(* ===== verification/Serde.v ===== *)
(** The response and request documents on the wire: the field names and defaults
that the [serde] attributes of [src/protocol/] declare, over XML trees. The reader
and the writer stand for [quick_xml]: elements, attributes that are skipped, the
predefined and numeric entities, declarations and comments; text is not trimmed
and the elements of a sequence may be apart. They are not that crate: line ends
are not normalised and control characters not refused. They are an instance of the
parameters of [Xml] and [Protocol] with which the tests run; the theorems on the
program hold for every instance. *)

From S2P Require Import Prelude Text Errors Canonical Types Http Records Xml Protocol.
From S2P Require Import Verify Standards Testing.
From stdpp Require Import options.
Local Open Scope Z_scope.

(** ** Trees and tokens *)

Inductive XmlTree : Type :=
| Element (name : string) (children : list XmlTree)
| Chars (s : string).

+ + + + +

> **How to complete this task**
Write out word for word only the lines from the one with "that the [serde]" to the end of the material, both ends included.

> **Result of the task**
that the [serde] attributes of [src/protocol/] declare, over XML trees. The reader
and the writer stand for [quick_xml]: elements, attributes that are skipped, the
predefined and numeric entities, declarations and comments; text is not trimmed
and the elements of a sequence may be apart. They are not that crate: line ends
are not normalised and control characters not refused. They are an instance of the
parameters of [Xml] and [Protocol] with which the tests run; the theorems on the
program hold for every instance. *)

From S2P Require Import Prelude Text Errors Canonical Types Http Records Xml Protocol.
From S2P Require Import Verify Standards Testing.
From stdpp Require Import options.
Local Open Scope Z_scope.

(** ** Trees and tokens *)

Inductive XmlTree : Type :=
| Element (name : string) (children : list XmlTree)
| Chars (s : string).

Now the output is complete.